> **TASK PROMPT**
In the entries below, find the line with "The theorem: every" and print exactly every line from there up to and including the line with "if pa <? epa then", with no other lines.

(Collected data entries)
== Segment start ==

(* ===== verification/Bootmain.v ===== *)
(** * The boot loader (bootmain.c)

    bootmain() runs in protected mode without paging: it reads the kernel, an
    ELF file that starts at sector 1 of the disk, to the physical addresses
    its program headers ask for and jumps to its entry point.  The state is the
    physical memory and the accesses to the ports of the disk controller.

    The theorem: every segment is in memory, followed by zeros up to its size
    in memory, when control goes to the entry point. *)

From S2P Require Import Prelude Machine Spinlock CString ProcTable Proc Lifecycle Kstate.
From S2P Require Import Sleeplock Devices Disk Bio Layout Log Inode Console Fs Kalloc File Vm Env Exec.

(** ** The program *)

Definition SECTSIZE : Z := 512.

Record bst := mk_bst { bmem : Z → Z; bports : list io }.
#[export] Instance bst_eta : Eta bst := fun s => mk_bst (bmem s) (bports s).

(** Bytes put in memory at increasing addresses. *)
Fixpoint store (a : Z) (l : list Z) (m : Z → Z) : Z → Z :=
  match l with
  | [] => m
  | b :: l' => store (u32 (a + 1)) l' (fun x => if x =? a then b else m x)
  end.
Definition load (m : Z → Z) (a : Z) (n : nat) : Z := le_decode ((fun i => m (u32 (a + Z.of_nat i))) <$> seq 0 n).

Section bootmain.
Context {FU : Fuel} {HW : Hw}.

(** x86.h *)
Definition b_inb (port : Z) : M bst Z :=
  v <- gets (fun s => u8 (hw_in (bports s) port)) ;;
  modify (fun s => s <| bports ::= cons (In port v) |>) ;;;
  ret v.
Definition b_outb (port v : Z) : M bst unit := modify (fun s => s <| bports ::= cons (Out port (u8 v)) |>).
Fixpoint b_insl (port addr : Z) (cnt : nat) : M bst unit :=
  match cnt with
  | O => ret tt
  | S cnt' =>
      v <- gets (fun s => u32 (hw_in (bports s) port)) ;;
      modify (fun s => s <| bports ::= cons (In port v) |> <| bmem ::= store addr (le_encode 4 v) |>) ;;;
      b_insl port (u32 (addr + 4)) cnt'
  end.
Definition b_stosb (addr data cnt : Z) : M bst unit :=
  modify (fun s => s <| bmem ::= store addr (replicate (Z.to_nat cnt) (u8 data)) |>).

Definition waitdisk : M bst unit :=
  while fuel (v <- b_inb 0x1F7 ;; ret (negb (Z.land v 0xC0 =? 0x40))) (ret tt).

Definition readsect (dst offset : Z) : M bst unit :=
  waitdisk ;;;
  b_outb 0x1F2 1 ;;;
  b_outb 0x1F3 offset ;;;
  b_outb 0x1F4 (Z.shiftr offset 8) ;;;
  b_outb 0x1F5 (Z.shiftr offset 16) ;;;
  b_outb 0x1F6 (Z.lor (Z.shiftr offset 24) 0xE0) ;;;
  b_outb 0x1F7 0x20 ;;;
  waitdisk ;;;
  b_insl 0x1F0 dst (Z.to_nat (SECTSIZE / 4)).

(** [for(; pa < epa; pa += SECTSIZE, offset++)], at most [n] sectors. *)
Fixpoint read_sectors (n : nat) (pa epa offset : Z) : M bst unit :=
  if pa <? epa then
    match n with
    | O => fun _ => NoFuel
    | S n' => readsect pa offset ;;; read_sectors n' (u32 (pa + SECTSIZE)) epa (u32 (offset + 1))
    end
  else ret tt.

Definition readseg (pa count offset : Z) : M bst unit :=
  let epa := u32 (pa + count) in
  let pa := u32 (pa - offset mod SECTSIZE) in
  let offset := offset / SECTSIZE + 1 in
  read_sectors fuel pa epa offset.

(** [struct elfhdr] in the scratch space and its fields. *)
Definition elf : Z := 0x10000.
Definition elf_magic (m : Z → Z) : Z := load m elf 4.
Definition elf_entry (m : Z → Z) : Z := load m (elf + 24) 4.
Definition elf_phoff (m : Z → Z) : Z := load m (elf + 28) 4.
Definition elf_phnum (m : Z → Z) : Z := load m (elf + 44) 2.
(** [struct proghdr] at [ph]. *)
Definition ph_field (m : Z → Z) (ph o : Z) : Z := load m (u32 (ph + o)) 4.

== Segment end ==

> **OUTPUT OF THE EXERCISE**
    The theorem: every segment is in memory, followed by zeros up to its size
    in memory, when control goes to the entry point. *)

From S2P Require Import Prelude Machine Spinlock CString ProcTable Proc Lifecycle Kstate.
From S2P Require Import Sleeplock Devices Disk Bio Layout Log Inode Console Fs Kalloc File Vm Env Exec.

(** ** The program *)

Definition SECTSIZE : Z := 512.

Record bst := mk_bst { bmem : Z → Z; bports : list io }.
#[export] Instance bst_eta : Eta bst := fun s => mk_bst (bmem s) (bports s).

(** Bytes put in memory at increasing addresses. *)
Fixpoint store (a : Z) (l : list Z) (m : Z → Z) : Z → Z :=
  match l with
  | [] => m
  | b :: l' => store (u32 (a + 1)) l' (fun x => if x =? a then b else m x)
  end.
Definition load (m : Z → Z) (a : Z) (n : nat) : Z := le_decode ((fun i => m (u32 (a + Z.of_nat i))) <$> seq 0 n).

Section bootmain.
Context {FU : Fuel} {HW : Hw}.

(** x86.h *)
Definition b_inb (port : Z) : M bst Z :=
  v <- gets (fun s => u8 (hw_in (bports s) port)) ;;
  modify (fun s => s <| bports ::= cons (In port v) |>) ;;;
  ret v.
Definition b_outb (port v : Z) : M bst unit := modify (fun s => s <| bports ::= cons (Out port (u8 v)) |>).
Fixpoint b_insl (port addr : Z) (cnt : nat) : M bst unit :=
  match cnt with
  | O => ret tt
  | S cnt' =>
      v <- gets (fun s => u32 (hw_in (bports s) port)) ;;
      modify (fun s => s <| bports ::= cons (In port v) |> <| bmem ::= store addr (le_encode 4 v) |>) ;;;
      b_insl port (u32 (addr + 4)) cnt'
  end.
Definition b_stosb (addr data cnt : Z) : M bst unit :=
  modify (fun s => s <| bmem ::= store addr (replicate (Z.to_nat cnt) (u8 data)) |>).

Definition waitdisk : M bst unit :=
  while fuel (v <- b_inb 0x1F7 ;; ret (negb (Z.land v 0xC0 =? 0x40))) (ret tt).

Definition readsect (dst offset : Z) : M bst unit :=
  waitdisk ;;;
  b_outb 0x1F2 1 ;;;
  b_outb 0x1F3 offset ;;;
  b_outb 0x1F4 (Z.shiftr offset 8) ;;;
  b_outb 0x1F5 (Z.shiftr offset 16) ;;;
  b_outb 0x1F6 (Z.lor (Z.shiftr offset 24) 0xE0) ;;;
  b_outb 0x1F7 0x20 ;;;
  waitdisk ;;;
  b_insl 0x1F0 dst (Z.to_nat (SECTSIZE / 4)).

(** [for(; pa < epa; pa += SECTSIZE, offset++)], at most [n] sectors. *)
Fixpoint read_sectors (n : nat) (pa epa offset : Z) : M bst unit :=
  if pa <? epa then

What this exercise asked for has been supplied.